Litigation Finance

Insights

Some thoughts from us…

Anticipating the Puck

Though perhaps overused, we hope the Stanley Cup Finals offer sufficient cover to quote the famous Wayne Gretzky line: “A good hockey player plays where the puck is. A great hockey player plays where the puck is going to be."

When we wrote in April 2020, we (perhaps dully) noted evidence of a surge in litigation finance investing. While we have always acknowledged the market’s uniquely attractive attributes – particularly, its lack of correlation with broader markets and the potential for high risk-adjusted returns – in our November 2020 note (“When the Music Stops”), we highlighted signs of cracks in its foundation, particularly for debt investments in contingency fee law firm loans.   

To wit … “and as it relates to law firm loans made to mass tort attorneys, there is a question that seems to quietly echo through investment committees of the most well initiated in the space: how many of these loans will perform without having to be refinanced? Indeed, one may sense an implicitly understood game of musical chairs growing in amplitude with ever-ballooning loan sizes driven by re-financed exits. The music, for now, plays on…”

In fact, Greenpoint’s concern informed a decision to delay capital raising. We anticipated distressed credits as a harbinger suggesting the prudence of re-evaluating prevailing approaches to investing in these assets. Our erudite readers will know this is in fact playing out. Many of you can point to non-performing loans that have traded at deep discounts or have been restructured in the hopes that back-end value will bail out poorly underwritten loans. Likely, few of you can point to large loans that have amortized on schedule. 

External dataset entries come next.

(** *** Digest collector *)

(** C3 as the specification words it fails: only the space character is
    removed from a line, so a tab next to the colon stays in the digest. *)
Lemma tab_is_not_removed :
  collect_line ∅ tab_line ≠ collect_line_spec ∅ tab_line
  ∧ collect_line_spec ∅ tab_line !! "boot" = Some "ab"
  ∧ collect_line ∅ tab_line !! "boot" = Some (String "009" "ab").
Proof. vm_compute. split; [discriminate | done]. Qed.

(** C3, amended.  The parser adds a (name, digest) pair exactly when the
    line, with its space characters removed (tabs, carriage returns and other
    whitespace are kept), splits on the colon into two segments, which is when
    the line holds exactly one colon; the segments are the name and the
    digest.  Any other line leaves the dict as it was. *)
Theorem collect_line_two_segments (hashes : gmap string string)
    (line : string) :
  (∀ name digest,
     Py.split ":" (Py.replace " " "" line) = [name; digest] →
     collect_line hashes line = <[name := digest]> hashes)
  ∧ (length (Py.split ":" (Py.replace " " "" line)) ≠ 2 →
     collect_line hashes line = hashes)
  ∧ (length (Py.split ":" (Py.replace " " "" line)) = 2
     ↔ count ":" line = 1).
Proof.
  split; [|split].
  - intros name digest. apply collect_line_pair.
  - apply collect_line_skip.
  - apply segments_one_colon.
Qed.

Lemma collect_line_two_segments_witness :
  collect_line ∅ "boot: aa11" = <["boot" := "aa11"]> ∅
  ∧ collect_line ∅ "Partition digests: sha256: 00" = ∅.
Proof.
  split.
  - apply (proj1 (collect_line_two_segments ∅ "boot: aa11")). reflexivity.
  - apply (proj1 (proj2 (collect_line_two_segments ∅
                           "Partition digests: sha256: 00"))).
    vm_compute. lia.
Defined.

(** C10.  The line made of a single colon splits into two empty segments and
    is accepted: the empty name is mapped to the empty digest.  Neither
    segment has to be non-empty. *)
Theorem empty_segments_accepted :
  ∃ line,
    Py.split ":" (Py.replace " " "" line) = [""; ""]
    ∧ (∀ hashes, collect_line hashes line = <["" := ""]> hashes)
    ∧ parse_output line !! "" = Some "".
Proof.
  exists ":". split; [reflexivity|]. split; [|reflexivity].
  intros hashes. by apply collect_line_pair.
Qed.
Lemma total_failure_surfaces_one_error_witness :
  let results :=
    FalService.generateImageVariations exampleVariants exampleUuids
      (λ _, Rejected (ErrorObject "quota exceeded")) "a red fox" "e1" IMAGE_SIZE in
  let st' :=
    handleGenerateVariations_resume examplePlaceholderIds "a red fox"
      (Resolved results) exampleFanOut in
  error st' = Some "Generation of variants failed"
  ∧ errorLog st' = ["Generation of variants failed"]
  ∧ images st' = [exampleImage].
Proof.
  intros results st'.
  destruct (total_failure_surfaces_one_error examplePlaceholderIds "a red fox"
              results exampleFanOut) as (Herror & Hlog & _ & Himages).
  - vm_compute. repeat constructor.
  - eexists _, _. split; reflexivity.
  - fold st' in Herror, Hlog, Himages.
    split; [exact Herror|]. split; [exact Hlog|].
    rewrite Himages. reflexivity.
Defined.

(** C3, as stated, fails.  The first generation comes back without an
    image url (and without an error), the other three fail with an error:
    zero results succeeded and three carry an error, yet no aggregate error
    is surfaced. *)
Lemma total_failure_without_aggregate_error :
  let fals (index : nat) : Outcome (option string) :=
    match index with
    | 0 => Resolved None
    | _ => Rejected (ErrorObject "quota exceeded")
    end in
  let results :=
    FalService.generateImageVariations exampleVariants exampleUuids fals
      "a red fox" "e1" IMAGE_SIZE in
  let st' :=
    handleGenerateVariations_resume examplePlaceholderIds "a red fox"
      (Resolved results) exampleFanOut in
  length results = 4
  ∧ Forall (λ r, variantFailed r = true) results
  ∧ Exists (λ r, truthy_opt (GeneratedImage.error r) = true) results
  ∧ error st' = None
  ∧ errorLog st' = [].
Proof.
  vm_compute. split; [done|]. split; [repeat constructor|].
  split; [|done]. apply Exists_cons_tl, Exists_cons_hd. reflexivity.
Qed.

(** ** Dragging *)

(** C10.  [handleUpdatePosition] stores the position it is given as it is:
    an entity with the target id ends up at exactly that position with
    every other field unchanged, every other entity is unchanged, and so
    are the length and order of the collection, the selection and all
    other parts of the page.  Nothing is clamped: a position outside the
    container is stored too. *)
Theorem update_position_verbatim
    (id : string) (newPosition : Position.t) (st : State) :
  let st' := handleUpdatePosition id newPosition st in
  length (images st') = length (images st)
  ∧ (∀ i img, images st !! i = Some img →
       ∃ img', images st' !! i = Some img'
         ∧ (ImageInfo.id img = id →
              ImageInfo.position img' = newPosition
              ∧ ImageInfo.id img' = ImageInfo.id img
              ∧ ImageInfo.src img' = ImageInfo.src img
              ∧ ImageInfo.prompt img' = ImageInfo.prompt img
              ∧ ImageInfo.parentId img' = ImageInfo.parentId img
              ∧ ImageInfo.isLoading img' = ImageInfo.isLoading img
              ∧ ImageInfo.isPlaceholder img' = ImageInfo.isPlaceholder img)
         ∧ (ImageInfo.id img ≠ id → img' = img))
  ∧ selectedImageId st' = selectedImageId st
  ∧ prompt st' = prompt st
  ∧ debouncedPrompt st' = debouncedPrompt st
  ∧ error st' = error st
  ∧ errorLog st' = errorLog st
  ∧ containerRef st' = containerRef st
  ∧ isRegeneratingRef st' = isRegeneratingRef st
  ∧ savedImages st' = savedImages st
  ∧ isLoadingSavedImages st' = isLoadingSavedImages st
  ∧ isImageDropdownOpen st' = isImageDropdownOpen st.
Proof.
  intros st'. subst st'. unfold handleUpdatePosition. simpl.
  split; [by rewrite length_fmap|]. split; [|done].
  intros i img Hi. rewrite list_lookup_fmap, Hi. simpl.
  eexists. split; [reflexivity|].
  destruct (decide (ImageInfo.id img = id)) as [Heq|Hne]; split; try done.
Qed.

From a cyclical perspective, distressed opportunities have been gobbled up (as they always are) by those positioned to pick up broken credits. But more broadly, it seems investors recognize the need for secular change. So the market is evolving (as it always does). 

The equity bar is being raised (multiple puns intended). That is to say, the time for law firm partners to risk (whether well or poorly) creditor capital with fixed maximum returns is on the wane. And as if on cue, incremental state bars are creating avenues for institutional investors to participate as equity partners with law firms. 

We are now seeing a proliferation of equity investments in law firms and torts themselves. The new equity structures are littered with pitfalls and require thoughtful application. That said, Greenpoint believes the tools are now available for a well-designed litigation finance strategy using a blend of credit and equity to offer superior risk-adjusted returns (focused on properly controlled risk) while maintaining limited correlation. 

Over this period of introspection, Greenpoint has focused on three main objectives. 

First, we have developed our own equity portfolio. Second, we have developed requisite expertise as operators, particularly proprietary sourcing mechanisms. And third, we took a controlling interest in what we believe to be the most sophisticated platform in litigation finance – the Tip of the Spear (as it were) underwriting and servicing firm – which boasts 25 years of success. The platform has achieved 18.4% IRR, excluding equity upside, since 2019. Along with the utility of its operating prowess, we now enjoy a co-investment right that allows Greenpoint to participate directly in its transactions. Its superlatives include a long track record of amortizing credits and a best in class equity strategy with investment grade law firms. 

Greenpoint now consistently originates over $150 million in transactions each year. Equipped with newly accessible investment structures and industry leading underwriting and servicing capabilities, we are confident we can realize and scale the long-promised benefits of a diversified litigation finance portfolio.